Task directions: What you give back should match the records word for word.

[Records from a data source]
# # # #
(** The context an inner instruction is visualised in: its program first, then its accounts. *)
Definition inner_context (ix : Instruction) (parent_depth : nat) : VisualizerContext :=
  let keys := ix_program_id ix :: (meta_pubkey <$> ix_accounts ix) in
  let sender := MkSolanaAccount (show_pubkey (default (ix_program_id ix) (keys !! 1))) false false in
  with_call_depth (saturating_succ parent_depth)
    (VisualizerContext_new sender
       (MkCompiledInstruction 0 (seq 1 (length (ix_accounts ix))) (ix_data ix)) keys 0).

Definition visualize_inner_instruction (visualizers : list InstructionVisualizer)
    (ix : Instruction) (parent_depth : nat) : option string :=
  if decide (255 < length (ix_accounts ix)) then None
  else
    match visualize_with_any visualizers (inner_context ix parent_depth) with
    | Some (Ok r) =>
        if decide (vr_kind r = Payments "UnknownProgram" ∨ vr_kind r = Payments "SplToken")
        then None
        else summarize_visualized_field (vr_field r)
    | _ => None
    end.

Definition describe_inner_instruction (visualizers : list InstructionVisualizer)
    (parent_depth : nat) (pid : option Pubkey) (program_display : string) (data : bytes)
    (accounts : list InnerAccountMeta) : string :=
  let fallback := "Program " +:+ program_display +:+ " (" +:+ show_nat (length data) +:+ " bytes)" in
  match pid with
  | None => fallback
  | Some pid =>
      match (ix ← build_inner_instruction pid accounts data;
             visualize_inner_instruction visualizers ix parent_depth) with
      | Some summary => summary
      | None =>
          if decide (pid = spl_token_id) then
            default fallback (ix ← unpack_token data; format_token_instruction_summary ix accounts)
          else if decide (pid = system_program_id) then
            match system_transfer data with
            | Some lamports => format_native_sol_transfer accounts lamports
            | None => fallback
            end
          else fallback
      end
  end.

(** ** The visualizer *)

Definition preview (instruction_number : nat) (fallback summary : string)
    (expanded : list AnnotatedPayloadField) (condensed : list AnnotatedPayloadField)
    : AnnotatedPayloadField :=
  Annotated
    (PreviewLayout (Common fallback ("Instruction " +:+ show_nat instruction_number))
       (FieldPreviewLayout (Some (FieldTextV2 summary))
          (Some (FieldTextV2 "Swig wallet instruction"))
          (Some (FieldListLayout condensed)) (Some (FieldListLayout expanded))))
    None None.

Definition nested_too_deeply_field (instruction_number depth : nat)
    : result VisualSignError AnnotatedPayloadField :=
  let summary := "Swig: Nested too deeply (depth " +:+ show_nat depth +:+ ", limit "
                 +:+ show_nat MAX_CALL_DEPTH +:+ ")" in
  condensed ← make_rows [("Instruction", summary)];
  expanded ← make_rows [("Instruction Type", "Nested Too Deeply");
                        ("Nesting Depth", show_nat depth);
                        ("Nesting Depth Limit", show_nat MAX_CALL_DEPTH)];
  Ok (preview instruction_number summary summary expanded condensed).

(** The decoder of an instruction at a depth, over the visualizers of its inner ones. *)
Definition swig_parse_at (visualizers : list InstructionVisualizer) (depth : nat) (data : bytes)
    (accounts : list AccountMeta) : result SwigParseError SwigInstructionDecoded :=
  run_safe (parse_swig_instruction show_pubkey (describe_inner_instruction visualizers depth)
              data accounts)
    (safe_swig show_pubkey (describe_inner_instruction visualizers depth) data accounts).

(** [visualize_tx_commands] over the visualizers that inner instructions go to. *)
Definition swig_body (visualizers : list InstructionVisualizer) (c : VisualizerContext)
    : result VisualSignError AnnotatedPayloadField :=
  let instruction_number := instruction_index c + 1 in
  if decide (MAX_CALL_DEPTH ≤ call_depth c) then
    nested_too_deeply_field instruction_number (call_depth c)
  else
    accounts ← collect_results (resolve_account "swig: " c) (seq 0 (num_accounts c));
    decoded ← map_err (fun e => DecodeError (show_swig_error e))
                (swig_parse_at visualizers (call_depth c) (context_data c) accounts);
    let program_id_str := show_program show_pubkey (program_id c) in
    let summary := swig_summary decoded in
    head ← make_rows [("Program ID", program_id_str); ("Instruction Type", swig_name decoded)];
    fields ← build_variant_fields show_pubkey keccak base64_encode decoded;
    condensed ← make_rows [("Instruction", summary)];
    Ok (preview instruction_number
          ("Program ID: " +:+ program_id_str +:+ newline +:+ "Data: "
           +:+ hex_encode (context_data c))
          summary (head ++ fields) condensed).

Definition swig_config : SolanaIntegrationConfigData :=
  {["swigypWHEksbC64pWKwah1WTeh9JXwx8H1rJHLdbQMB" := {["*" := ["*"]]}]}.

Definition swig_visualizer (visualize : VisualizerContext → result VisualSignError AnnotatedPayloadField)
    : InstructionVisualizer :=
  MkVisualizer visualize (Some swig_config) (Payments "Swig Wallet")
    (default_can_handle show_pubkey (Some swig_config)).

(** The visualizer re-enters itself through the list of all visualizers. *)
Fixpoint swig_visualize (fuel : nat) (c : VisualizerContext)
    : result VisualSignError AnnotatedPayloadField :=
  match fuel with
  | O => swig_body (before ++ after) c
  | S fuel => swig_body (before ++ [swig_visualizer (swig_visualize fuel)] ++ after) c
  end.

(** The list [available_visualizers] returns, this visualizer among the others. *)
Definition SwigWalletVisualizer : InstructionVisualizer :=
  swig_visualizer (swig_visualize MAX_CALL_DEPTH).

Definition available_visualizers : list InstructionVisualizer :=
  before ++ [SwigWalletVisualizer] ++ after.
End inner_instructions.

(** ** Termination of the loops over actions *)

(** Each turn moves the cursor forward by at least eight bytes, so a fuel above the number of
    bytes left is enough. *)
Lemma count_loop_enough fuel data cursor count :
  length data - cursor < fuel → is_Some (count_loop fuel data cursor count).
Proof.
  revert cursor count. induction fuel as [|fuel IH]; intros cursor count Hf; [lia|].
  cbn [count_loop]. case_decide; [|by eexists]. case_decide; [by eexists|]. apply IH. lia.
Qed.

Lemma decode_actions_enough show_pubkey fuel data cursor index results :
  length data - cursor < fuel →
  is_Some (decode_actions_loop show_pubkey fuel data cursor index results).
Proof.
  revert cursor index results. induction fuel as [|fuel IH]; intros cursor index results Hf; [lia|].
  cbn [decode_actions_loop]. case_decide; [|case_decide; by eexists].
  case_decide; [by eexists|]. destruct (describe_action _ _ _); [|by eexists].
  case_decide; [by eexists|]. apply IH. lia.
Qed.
# # # #
The completed task:
(** The context an inner instruction is visualised in: its program first, then its accounts. *)
Definition inner_context (ix : Instruction) (parent_depth : nat) : VisualizerContext :=
  let keys := ix_program_id ix :: (meta_pubkey <$> ix_accounts ix) in
  let sender := MkSolanaAccount (show_pubkey (default (ix_program_id ix) (keys !! 1))) false false in
  with_call_depth (saturating_succ parent_depth)
    (VisualizerContext_new sender
       (MkCompiledInstruction 0 (seq 1 (length (ix_accounts ix))) (ix_data ix)) keys 0).

Definition visualize_inner_instruction (visualizers : list InstructionVisualizer)
    (ix : Instruction) (parent_depth : nat) : option string :=
  if decide (255 < length (ix_accounts ix)) then None
  else
    match visualize_with_any visualizers (inner_context ix parent_depth) with
    | Some (Ok r) =>
        if decide (vr_kind r = Payments "UnknownProgram" ∨ vr_kind r = Payments "SplToken")
        then None
        else summarize_visualized_field (vr_field r)
    | _ => None
    end.

Definition describe_inner_instruction (visualizers : list InstructionVisualizer)
    (parent_depth : nat) (pid : option Pubkey) (program_display : string) (data : bytes)
    (accounts : list InnerAccountMeta) : string :=
  let fallback := "Program " +:+ program_display +:+ " (" +:+ show_nat (length data) +:+ " bytes)" in
  match pid with
  | None => fallback
  | Some pid =>
      match (ix ← build_inner_instruction pid accounts data;
             visualize_inner_instruction visualizers ix parent_depth) with
      | Some summary => summary
      | None =>
          if decide (pid = spl_token_id) then
            default fallback (ix ← unpack_token data; format_token_instruction_summary ix accounts)
          else if decide (pid = system_program_id) then
            match system_transfer data with
            | Some lamports => format_native_sol_transfer accounts lamports
            | None => fallback
            end
          else fallback
      end
  end.

(** ** The visualizer *)

Definition preview (instruction_number : nat) (fallback summary : string)
    (expanded : list AnnotatedPayloadField) (condensed : list AnnotatedPayloadField)
    : AnnotatedPayloadField :=
  Annotated
    (PreviewLayout (Common fallback ("Instruction " +:+ show_nat instruction_number))
       (FieldPreviewLayout (Some (FieldTextV2 summary))
          (Some (FieldTextV2 "Swig wallet instruction"))
          (Some (FieldListLayout condensed)) (Some (FieldListLayout expanded))))
    None None.

Definition nested_too_deeply_field (instruction_number depth : nat)
    : result VisualSignError AnnotatedPayloadField :=
  let summary := "Swig: Nested too deeply (depth " +:+ show_nat depth +:+ ", limit "
                 +:+ show_nat MAX_CALL_DEPTH +:+ ")" in
  condensed ← make_rows [("Instruction", summary)];
  expanded ← make_rows [("Instruction Type", "Nested Too Deeply");
                        ("Nesting Depth", show_nat depth);
                        ("Nesting Depth Limit", show_nat MAX_CALL_DEPTH)];
  Ok (preview instruction_number summary summary expanded condensed).

(** The decoder of an instruction at a depth, over the visualizers of its inner ones. *)
Definition swig_parse_at (visualizers : list InstructionVisualizer) (depth : nat) (data : bytes)
    (accounts : list AccountMeta) : result SwigParseError SwigInstructionDecoded :=
  run_safe (parse_swig_instruction show_pubkey (describe_inner_instruction visualizers depth)
              data accounts)
    (safe_swig show_pubkey (describe_inner_instruction visualizers depth) data accounts).

(** [visualize_tx_commands] over the visualizers that inner instructions go to. *)
Definition swig_body (visualizers : list InstructionVisualizer) (c : VisualizerContext)
    : result VisualSignError AnnotatedPayloadField :=
  let instruction_number := instruction_index c + 1 in
  if decide (MAX_CALL_DEPTH ≤ call_depth c) then
    nested_too_deeply_field instruction_number (call_depth c)
  else
    accounts ← collect_results (resolve_account "swig: " c) (seq 0 (num_accounts c));
    decoded ← map_err (fun e => DecodeError (show_swig_error e))
                (swig_parse_at visualizers (call_depth c) (context_data c) accounts);
    let program_id_str := show_program show_pubkey (program_id c) in
    let summary := swig_summary decoded in
    head ← make_rows [("Program ID", program_id_str); ("Instruction Type", swig_name decoded)];
    fields ← build_variant_fields show_pubkey keccak base64_encode decoded;
    condensed ← make_rows [("Instruction", summary)];
    Ok (preview instruction_number
          ("Program ID: " +:+ program_id_str +:+ newline +:+ "Data: "
           +:+ hex_encode (context_data c))
          summary (head ++ fields) condensed).

Definition swig_config : SolanaIntegrationConfigData :=
  {["swigypWHEksbC64pWKwah1WTeh9JXwx8H1rJHLdbQMB" := {["*" := ["*"]]}]}.

Definition swig_visualizer (visualize : VisualizerContext → result VisualSignError AnnotatedPayloadField)
    : InstructionVisualizer :=
  MkVisualizer visualize (Some swig_config) (Payments "Swig Wallet")
    (default_can_handle show_pubkey (Some swig_config)).

(** The visualizer re-enters itself through the list of all visualizers. *)
Fixpoint swig_visualize (fuel : nat) (c : VisualizerContext)
    : result VisualSignError AnnotatedPayloadField :=
  match fuel with
  | O => swig_body (before ++ after) c
  | S fuel => swig_body (before ++ [swig_visualizer (swig_visualize fuel)] ++ after) c
  end.

(** The list [available_visualizers] returns, this visualizer among the others. *)
Definition SwigWalletVisualizer : InstructionVisualizer :=
  swig_visualizer (swig_visualize MAX_CALL_DEPTH).

Definition available_visualizers : list InstructionVisualizer :=
  before ++ [SwigWalletVisualizer] ++ after.
End inner_instructions.

(** ** Termination of the loops over actions *)

(** Each turn moves the cursor forward by at least eight bytes, so a fuel above the number of
    bytes left is enough. *)
Lemma count_loop_enough fuel data cursor count :
  length data - cursor < fuel → is_Some (count_loop fuel data cursor count).
Proof.
  revert cursor count. induction fuel as [|fuel IH]; intros cursor count Hf; [lia|].
  cbn [count_loop]. case_decide; [|by eexists]. case_decide; [by eexists|]. apply IH. lia.
Qed.

Lemma decode_actions_enough show_pubkey fuel data cursor index results :
  length data - cursor < fuel →
  is_Some (decode_actions_loop show_pubkey fuel data cursor index results).
Proof.
  revert cursor index results. induction fuel as [|fuel IH]; intros cursor index results Hf; [lia|].
  cbn [decode_actions_loop]. case_decide; [|case_decide; by eexists].
  case_decide; [by eexists|]. destruct (describe_action _ _ _); [|by eexists].
  case_decide; [by eexists|]. apply IH. lia.
Qed.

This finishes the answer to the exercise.